Monday, December 2, 2013

An excerpt from the Omega Scroll

This is one of the best speeches I have read within a book, this one made me a fan of Adrian D'Hage for highlighting the best part of religion and the way we are same, rather than the way we are different.

‘In the one hundred and fifty thousand years or so that we have inhabited this planet,’ Giovanni began when the applause had died down, ‘we have fought and killed each other, only to have one war finish and another one begin. Sometimes it seems that we have not taken the slightest notice of the lessons of history, but I am here tonight to tell you that there are two great leaders behind me who understand the futility of killing your brother or sister.’
Yusef shivered as he fingered the small transmitter hidden in his pocket. From the shadows of the control marquee next to the podium that was located to one side of the Damascus Gate, he stared at the brother he no longer knew. The two had not spoken since that fateful day they had buried their family.
‘Too often these wars have been fought in the name of religion and culture,’ Giovanni said. ‘As a Christian I can tell you that is not what Christ had in mind. He didn’t believe that one man’s faith and culture is better than another’s and that we should all fight to the death to prove it. The Prophet Muhammad was also a man of great tolerance and justice,’ Giovanni continued. ‘He is credited with saying “if you wish for others what you wish for yourself, you become a Muslim”, which has given rise to the Golden Rule. Sadly though, the Muslim is often portrayed in the media as a terrorist or a fanatic. I have come to know the true Muslim as a man and woman of peace and prayer. I have also had the privilege of meeting many marvellous men and women of the Jewish faith, a faith that alongside Islam and Christianity shares the one father, Abraham. So often we seem to behave like a bad family, arguing over his will, over what we think belongs to us. There are some within the Jewish religion who claim Abraham for their own, maintaining that God’s blessings and the land are only for the Jewish people. There are some Muslims who claim Abraham as the model for Islam alone; and there are some of my own faith who would claim that the promises given to Abraham have only ever been fulfilled by Christ.’ Giovanni smiled. ‘Abraham is entitled to be a little confused.’ Laughter reverberated off the ancient walls. ‘Like all good fathers, Abraham has been all of those things to all his children.
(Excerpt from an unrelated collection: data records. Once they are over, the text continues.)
(** Five tensors of a chain of four operators; the last one is an input. *)
Definition demo_tensor (name : string) : AsTensor := mkTensor name 4 [] (mkDense None 0) None true.
Definition demo_tensors : gmap nat AsTensor :=
  list_to_map (zip (seq 0 5) (demo_tensor <$> ["a"; "b"; "c"; "d"; "input_ids"]%string)).
Definition demo_context (n : nat) : Context Heap nat := mkContext ∅ [] ∅ demo_tensors (mkHeap n ∅) ∅.
Definition demo_visit_list : list (list nat) := [[4; 0]; [0; 1]; [1; 2]; [4; 2; 3]; []; []]%nat.

Definition demo_bound : Context Heap nat := snd (binding_with_algo_0 demo_visit_list (demo_context 3)).
Example demo_blocks : (fun t => tensors demo_bound !! t ≫= block_) <$> seq 0 5 =
  [Some 2; Some 4; Some 2; Some 4; None]%nat.
Proof. vm_compute. reflexivity. Qed.

Lemma demo_known t : t ∈ concat demo_visit_list -> is_Some (tensors (demo_context 3) !! t).
Proof.
  revert t. apply Forall_forall. simpl. repeat constructor; by eexists.
Qed.
Lemma demo_held n h : held (demo_context n) h = None.
Proof.
  destruct h as [b|t]; [done|]. simpl. destruct (demo_tensors !! t) as [x|] eqn:Hx; [|done].
  unfold demo_tensors in Hx. apply elem_of_list_to_map_2, list_elem_of_In in Hx. simpl in Hx.
  by repeat destruct Hx as [[= <- <-]|Hx].
Qed.
Lemma demo_heap_ok n : heap_ok (demo_context n).
Proof. split; [intros h p|intros h1 h2 p]; by rewrite demo_held. Qed.
Lemma demo_unbound n : unbound (demo_context n).
Proof. split; try done. apply demo_heap_ok. Qed.

Lemma binding_correct_witness : exists bl s',
  binding_with_algo_0 demo_visit_list (demo_context 3) = (Ok tt, s') /\
  reuses demo_visit_list (demo_context 3) bl s' /\
  forall f, sharing demo_visit_list (demo_context 3) f ->
    (size (blocks s') <= size (list_to_set (f <$> concat demo_visit_list) : gset nat))%nat.
Proof. refine (binding_correct demo_visit_list (demo_context 3) demo_known (demo_unbound 3)). Defined.

(** A pool of two free blocks. *)
Definition demo_pool : Context Heap nat :=
  mkContext {[1 := mkBlock 8 (Some 1) ∅; 2 := mkBlock 16 (Some 2) ∅]}%nat [1; 2]%nat ∅ ∅ (mkHeap 3 {[1; 2]}%nat) ∅.
Lemma demo_pool_block b x : blocks demo_pool !! b = Some x ->
  (b = 1%nat /\ x = mkBlock 8 (Some 1%nat) ∅) \/ (b = 2%nat /\ x = mkBlock 16 (Some 2%nat) ∅).
Proof.
  simpl. rewrite lookup_insert_Some, lookup_singleton_Some. naive_solver.
Qed.
Lemma demo_pool_ok : pool_ok demo_pool.
Proof.
  split; [reflexivity|by apply (bool_decide_unpack _); vm_compute|set_solver|].
  intros b. split.
  - intros [x [[-> _]|[-> _]]%demo_pool_block]; left; set_solver.
  - simpl. intros [H|H]; [|set_solver]. repeat (apply elem_of_cons in H as [->|H]; [by eexists|]).
    by apply not_elem_of_nil in H.
Qed.
Lemma demo_pool_heap : heap_ok demo_pool.
Proof.
  assert (Hb : forall h p, held demo_pool h = Some p -> h = inl p /\ (p = 1 \/ p = 2)%nat).
  { intros [b|t] p H; [|done]. change (held demo_pool (inl b)) with (x ← blocks demo_pool !! b; ptr_ x) in H.
    destruct (blocks demo_pool !! b) as [x|] eqn:Hx; [|done].
    apply demo_pool_block in Hx as [[-> ->]|[-> ->]]; simpl in H; simplify_eq; auto. }
  split.
  - intros h p [-> Hp]%Hb. change (p ∈ ({[1; 2]} : gset nat)%nat). set_solver.
  - intros h1 h2 p [-> _]%Hb [-> _]%Hb. done.
Qed.
Lemma demo_pool_sizes : sizes_ok demo_pool.
Proof. by intros b x [[-> ->]|[-> ->]]%demo_pool_block. Qed.

Lemma AllocBlock_correct_witness : exists b s', AllocBlock 5 demo_pool = (Ok b, s') /\ taken 5 b demo_pool s'.
Proof. refine (AllocBlock_correct 5 demo_pool demo_pool_ok demo_pool_heap demo_pool_sizes). Defined.

(** ** Running *)

(** An allocator that never runs out. *)
Record Endless := mkEndless { buffers : gset nat }.
Definition endless_alloc (n : Z) (a : Endless) : option (option nat) * Endless :=
  if n <=? 0 then (Some None, a)
  else let p := above (buffers a) in (Some (Some p), mkEndless ({[p]} ∪ buffers a)).
#[local] Instance endless_allocator : Allocator Endless :=
  {| alloc_bytes := endless_alloc; free_bytes p a := mkEndless (buffers a ∖ {[p]}); live := buffers |}.
#[local] Instance endless_allocator_spec : AllocatorSpec Endless.
Proof.
  split; simpl; unfold endless_alloc.
  - intros n a p a' H. destruct (n <=? 0); [done|]. simplify_eq. split; [apply above_fresh|done].
  - intros n a a' H. destruct (n <=? 0); by simplify_eq.
  - intros n a a' H. by destruct (n <=? 0).
  - done.
Qed.
Lemma endless_reliable n (a : Endless) : 0 < n -> exists p a', alloc_bytes n a = (Some (Some p), a').
Proof. intros Hn. simpl. unfold endless_alloc. rewrite (proj2 (Z.leb_gt _ _)) by done. by do 2 eexists. Qed.

(** An operator that adds up what it reads; reading nothing counts 100. *)
Definition demo_operator (ins outs : list nat) (n : Z) : AsOperator nat :=
  mkOperator ins outs (fun _ => (ALLSPARK_SUCCESS, fun _ => [n]))
    (fun vs => (ALLSPARK_SUCCESS, fun i => S (i + foldr plus 0 (default 100 <$> vs)))%nat).
Definition demo_graph (n : Z) : list (AsOperator nat) :=
  [demo_operator [4] [0] 2; demo_operator [0] [1] n; demo_operator [1] [2] (n + 1); demo_operator [4; 2] [3] 1]%nat.
Definition demo_start : Context Endless nat := mkContext ∅ [] ∅ demo_tensors (mkEndless ∅) ∅.
Definition demo_passes : list (bool * list (AsOperator nat)) := [(true, demo_graph 2); (false, demo_graph 3); (true, demo_graph 7)].
Definition demo_shared : Context Endless nat := snd (binding_with_algo_0 demo_visit_list demo_start).

Example demo_run : fst (run_graphs demo_passes demo_shared) = Ok
  [(ALLSPARK_SUCCESS, [[None]; [Some 101]; [Some 102]; [None; Some 103]]);
   (ALLSPARK_SUCCESS, []);
   (ALLSPARK_SUCCESS, [[None]; [Some 101]; [Some 102]; [None; Some 103]])]%nat.
Proof. vm_compute. reflexivity. Qed.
It would be a very strange God who, having created a Muslim child in Baghdad, or a Christian child in Bogotá, or a Jewish child in Berlin, would then turn around and close the gates of the Kingdom to two thirds of those children because they were not born into the correct culture.’ Giovanni was being characteristically bold in his quest for greater peace and tolerance. This comment, he knew, would be greeted with quiet fury in the Vatican, but it was a stunning public admission from a cardinal that there was more than one path to the Omega, to eternity.
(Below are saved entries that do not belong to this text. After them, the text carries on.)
(* ===== verification/WeightProofs.v ===== *)
(** Copies between row-major matrices, and the part of a weight each rank gets. *)
From Stdlib Require Import ZArith ZifyBool Lia.
From stdpp Require Import base list strings.
From S2P Require Import Prelude StringUtil MemoryReuse WeightSplit.

(** * Rows

    A row-major matrix is the concatenation of its rows. *)
Section rows.
Context {X : Type}.
Implicit Types l x r : list X.
Implicit Types rows : list (list X).

Definition slice (s n : nat) l : list X := take n (drop s l).
Definition splice (d : nat) x l : list X := take d l ++ x ++ drop (d + length x) l.
Definition rows_of (w : nat) rows : Prop := Forall (fun r => length r = w) rows.

Lemma length_slice s n l : (s + n <= length l)%nat -> length (slice s n l) = n.
Proof. intros H. unfold slice. rewrite length_take, length_drop. lia. Qed.
Lemma length_splice d x l : (d + length x <= length l)%nat -> length (splice d x l) = length l.
Proof. intros H. unfold splice. rewrite !length_app, length_take, length_drop. lia. Qed.
Lemma length_rows w rows : rows_of w rows -> length (concat rows) = (length rows * w)%nat.
Proof. induction 1 as [|r rows Hr _ IH]; [done|]. simpl. rewrite length_app, IH, Hr. lia. Qed.

Lemma slice_app_r s n l1 l2 : slice (length l1 + s) n (l1 ++ l2) = slice s n l2.
Proof. unfold slice. by rewrite drop_app_add. Qed.
Lemma slice_app_l s n l1 l2 : (s + n <= length l1)%nat -> slice s n (l1 ++ l2) = slice s n l1.
Proof. intros H. unfold slice. rewrite drop_app_le by lia. apply take_app_le. rewrite length_drop. lia. Qed.
Lemma splice_app_r d x l1 l2 : splice (length l1 + d) x (l1 ++ l2) = l1 ++ splice d x l2.
Proof. unfold splice. rewrite take_app_add, <- Nat.add_assoc, drop_app_add. by rewrite <- app_assoc. Qed.
Lemma splice_app_l d x l1 l2 : (d + length x <= length l1)%nat -> splice d x (l1 ++ l2) = splice d x l1 ++ l2.
Proof.
  intros H. unfold splice. rewrite take_app_le, drop_app_le by lia. by rewrite <- !app_assoc.
Qed.

(** A copy inside row [i]. *)
Lemma slice_row w rows tail i r s n :
  rows_of w rows -> rows !! i = Some r -> (s + n <= w)%nat -> slice (i * w + s) n (concat rows ++ tail) = slice s n r.
Proof.
  intros Hr. revert i. induction Hr as [|r0 rows Hw Hr IH]; intros i Hi Hle; [done|]. simpl. rewrite <- app_assoc.
  destruct i as [|i]; simpl in Hi.
  - simplify_eq. simpl. by apply slice_app_l.
  - replace (S i * w + s)%nat with (length r0 + (i * w + s))%nat by lia. rewrite slice_app_r. by apply IH.
Qed.
Lemma splice_row w rows i r d x :
  rows_of w rows -> rows !! i = Some r -> (d + length x <= w)%nat ->
  splice (i * w + d) x (concat rows) = concat (<[i := splice d x r]> rows).
Proof.
  intros Hr. revert i. induction Hr as [|r0 rows Hw Hr IH]; intros i Hi Hle; [done|].
  destruct i as [|i]; simpl in Hi.
  - simplify_eq. simpl. by apply splice_app_l.
  - cbn [concat]. replace (S i * w + d)%nat with (length r0 + (i * w + d))%nat by lia. rewrite splice_app_r. simpl. f_equal. by apply IH.
Qed.

(** Copying a column block row by row. *)
Definition copy_columns (d s n : nat) (dst src : list (list X)) : list (list X) :=
  zip_with (fun dr sr => splice d (slice s n sr) dr) dst src.

Lemma copy_columns_step d s n dst src i dr sr :
  dst !! i = Some dr -> src !! i = Some sr -> length dst = length src ->
  copy_columns d s n (take (S i) dst) (take (S i) src) ++ drop (S i) dst =
  <[i := splice d (slice s n sr) dr]> (copy_columns d s n (take i dst) (take i src) ++ drop i dst).
Proof.
  intros Hd Hs Hl. unfold copy_columns. rewrite (take_S_r dst i dr), (take_S_r src i sr) by done.
  assert (Hi := lookup_lt_Some _ _ _ Hd).
  rewrite zip_with_app by (rewrite !length_take; lia). rewrite <- app_assoc. simpl.
  rewrite (drop_S dst dr i) by done. set (l := zip_with _ _ _).
  assert (Hlen : length l = i) by (unfold l; rewrite length_zip_with, !length_take; lia).
  assert (Hins : forall y z rest, <[i := y]> (l ++ z :: rest) = l ++ y :: rest).
  { intros y z rest. rewrite insert_app_r_alt by lia. by rewrite Hlen, Nat.sub_diag. }
  by rewrite Hins.
Qed.
End rows.

(** * The loops of the copies *)
Lemma memcpy_run d src s n t sh data :
  (d + n <= length data)%nat -> (s + n <= length src)%nat ->
  memcpy (Z.of_nat d) src (Z.of_nat s) (Z.of_nat n) (mkT t sh data) = (Ok tt, mkT t sh (splice d (slice s n src) data)).
Proof.
  intros Hd Hs. unfold memcpy, splice, slice. simpl.
  replace (_ && _ && _ && _ && _) with true by lia. rewrite <- Nat2Z.inj_add, !Nat2Z.id.
  do 4 f_equal. f_equal. rewrite length_take, length_drop. lia.
Qed.

(** Rows [rd] to [rd + h] of [dst] get the columns of rows [rs] to [rs + h] of [src]. *)
Definition copy_region {X} (d s n rd rs h : nat) (dst src : list (list X)) : list (list X) :=
  take rd dst ++ copy_columns d s n (slice rd h dst) (slice rs h src) ++ drop (rd + h) dst.

Lemma copy_columns_rows {X} d s n wd ws (dst src : list (list X)) :
  rows_of wd dst -> rows_of ws src -> (d + n <= wd)%nat -> (s + n <= ws)%nat ->
  rows_of wd (copy_columns d s n dst src).
Proof.
  intros Hd. revert src. induction Hd as [|r dst Hr _ IH]; intros src Hs H1 H2; [constructor|].
  destruct Hs as [|r' src Hr' Hs]; simpl; constructor; [|by apply IH].
  rewrite length_splice; [done|]. rewrite length_slice; lia.
Qed.

Lemma rows_of_slice {X} w s n (rows : list (list X)) : rows_of w rows -> rows_of w (slice s n rows).
Proof. intros H. by apply Forall_take, Forall_drop. Qed.

(** The region after [i] of its rows. *)
Section region.
Context {X : Type}.
Variables (d s n rd rs h wd ws : nat) (dst src : list (list X)).
Variables (Hdst : rows_of wd dst) (Hsrc : rows_of ws src) (Hrd : (rd + h <= length dst)%nat) (Hrs : (rs + h <= length src)%nat).
Variables (Hdn : (d + n <= wd)%nat) (Hsn : (s + n <= ws)%nat).
Definition region_rows (i : nat) : list (list X) :=
  take rd dst ++ (copy_columns d s n (take i (slice rd h dst)) (take i (slice rs h src)) ++ drop i (slice rd h dst)) ++ drop (rd + h) dst.

Lemma region_rows_start : region_rows 0 = dst.
Proof.
  unfold region_rows. simpl. unfold slice. trans (take rd dst ++ drop rd dst); [|apply take_drop]. f_equal.
  rewrite <- drop_drop. apply take_drop.
Qed.
Lemma region_rows_end : region_rows h = copy_region d s n rd rs h dst src.
Proof.
  assert (HlD := length_slice rd h dst Hrd). assert (HlS := length_slice rs h src Hrs).
  unfold region_rows, copy_region. rewrite (drop_ge (slice rd h dst)), app_nil_r by lia.
  by rewrite (take_ge (slice rd h dst)), (take_ge (slice rs h src)) by lia.
Qed.
Lemma region_rows_of i : rows_of wd (region_rows i).
Proof.
  unfold region_rows. apply Forall_app. split; [by apply Forall_take|]. apply Forall_app. split; [|by apply Forall_drop].
  apply Forall_app. split; [|by apply Forall_drop, rows_of_slice].
  apply (copy_columns_rows d s n wd ws); [by apply Forall_take, rows_of_slice|by apply Forall_take, rows_of_slice|done..].
Qed.
(** Row [rd + i] is the next to be written. *)
Lemma region_rows_step i : (i < h)%nat ->
  exists dr sr, region_rows i !! (rd + i)%nat = Some dr /\ src !! (rs + i)%nat = Some sr /\
    region_rows (S i) = <[(rd + i)%nat := splice d (slice s n sr) dr]> (region_rows i).
Proof.
  intros Hi. unfold region_rows. set (D := slice rd h dst). set (Sr := slice rs h src).
  assert (HlD : length D = h) by by apply length_slice. assert (HlS : length Sr = h) by by apply length_slice.
  destruct (lookup_lt_is_Some_2 D i) as [dr Hdr]; [lia|]. destruct (lookup_lt_is_Some_2 Sr i) as [sr Hsr]; [lia|].
  assert (Hl1 : length (take rd dst) = rd) by (rewrite length_take; lia).
  assert (Hl2 : length (copy_columns d s n (take i D) (take i Sr)) = i).
  { unfold copy_columns. rewrite length_zip_with, !length_take. lia. }
  exists dr, sr. split_and!.
  - rewrite lookup_app_r by lia. rewrite Hl1, lookup_app_l by (rewrite length_app, length_drop; lia).
    rewrite lookup_app_r by lia. rewrite Hl2, lookup_drop. by replace (i + (rd + i - rd - i))%nat with i by lia.
  - unfold Sr, slice in Hsr. apply lookup_take_Some in Hsr as [Hsr _]. by rewrite lookup_drop in Hsr.
  - rewrite (copy_columns_step d s n D Sr i dr sr) by (try done; lia).
    rewrite (insert_app_r_alt (take rd dst)) by lia. f_equal. rewrite Hl1.
    replace (rd + i - rd)%nat with i by lia. by rewrite (insert_app_l (_ ++ drop i D)) by (rewrite length_app, length_drop; lia).
Qed.
End region.

Lemma copy_loop (body : Z -> M Tensor unit) d s n rd rs h wd ws (dst src : list bytes) tl t sh :
  (forall i x, (i < h)%nat -> body (Z.of_nat i) x =
     memcpy (Z.of_nat ((rd + i) * wd + d)) (concat src ++ tl) (Z.of_nat ((rs + i) * ws + s)) (Z.of_nat n) x) ->
  rows_of wd dst -> rows_of ws src -> (rd + h <= length dst)%nat -> (rs + h <= length src)%nat ->
  (d + n <= wd)%nat -> (s + n <= ws)%nat ->
  for_each (seqZ 0 (Z.of_nat h)) body (mkT t sh (concat dst)) =
  (Ok tt, mkT t sh (concat (copy_region d s n rd rs h dst src))).
Proof.
  intros Hbody Hd Hs Hrd Hrs Hdn Hsn.
  set (st := fun i => mkT t sh (concat (region_rows d s n rd rs h dst src i))).
  assert (Hlen : length (seqZ 0 (Z.of_nat h)) = h) by (rewrite length_seqZ; lia).
  assert (Hend : st h = mkT t sh (concat (copy_region d s n rd rs h dst src))) by (unfold st; by erewrite region_rows_end by done).
  assert (Hstart : st 0%nat = mkT t sh (concat dst)) by (unfold st; by erewrite region_rows_start by done).
  rewrite <- Hend, <- Hstart.
  trans (Ok tt, st (length (seqZ 0 (Z.of_nat h)))); [|by rewrite Hlen]. apply (for_each_run _ body st). intros i z Hi.
  assert (Hih := lookup_lt_Some _ _ _ Hi). rewrite Hlen in Hih.
  apply lookup_seqZ in Hi as [-> _]. rewrite Z.add_0_l, Hbody by done.
  assert (Hrow : exists dr sr, region_rows d s n rd rs h dst src i !! (rd + i)%nat = Some dr /\ src !! (rs + i)%nat = Some sr /\
    region_rows d s n rd rs h dst src (S i) = <[(rd + i)%nat := splice d (slice s n sr) dr]> (region_rows d s n rd rs h dst src i))
    by by eapply region_rows_step.
  destruct Hrow as (dr & sr & Hdr & Hsr & Hstep).
  assert (Hrows : rows_of wd (region_rows d s n rd rs h dst src i)) by by eapply region_rows_of.
  assert (Hlsr : length (slice s n sr) = n).
  { apply length_slice. rewrite (proj1 (Forall_lookup _ _) Hs _ _ Hsr). lia. }
  unfold st. rewrite Hstep, memcpy_run.
  - rewrite (slice_row ws src tl (rs + i) sr s n Hs Hsr Hsn).
    by rewrite (splice_row wd _ (rd + i) dr) by (try done; lia).
  - rewrite (length_rows wd _ Hrows). assert (Hl := lookup_lt_Some _ _ _ Hdr). nia.
  - rewrite length_app, (length_rows ws src Hs). nia.
Qed.

(** * Copies between tensors *)
Definition small (n : nat) : Prop := Z.of_nat n < 2 ^ 31.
Yusef Sartawi listened. He was sceptical, but he was also touched by this man. Yusef felt the safety catch for the hundredth time, instinctively trusting this Christian priest, which made it more puzzling as to why the infidel would want him assassinated.
‘I know,’ Giovanni concluded, ‘that Abraham, Muhammad and Christ would all applaud this peace agreement as a turning point in the history of civilisation. A turning away from the killing and the bloodshed, a turning towards tolerance and recognition of the values of different cultures and religions. A move towards justice and peace.’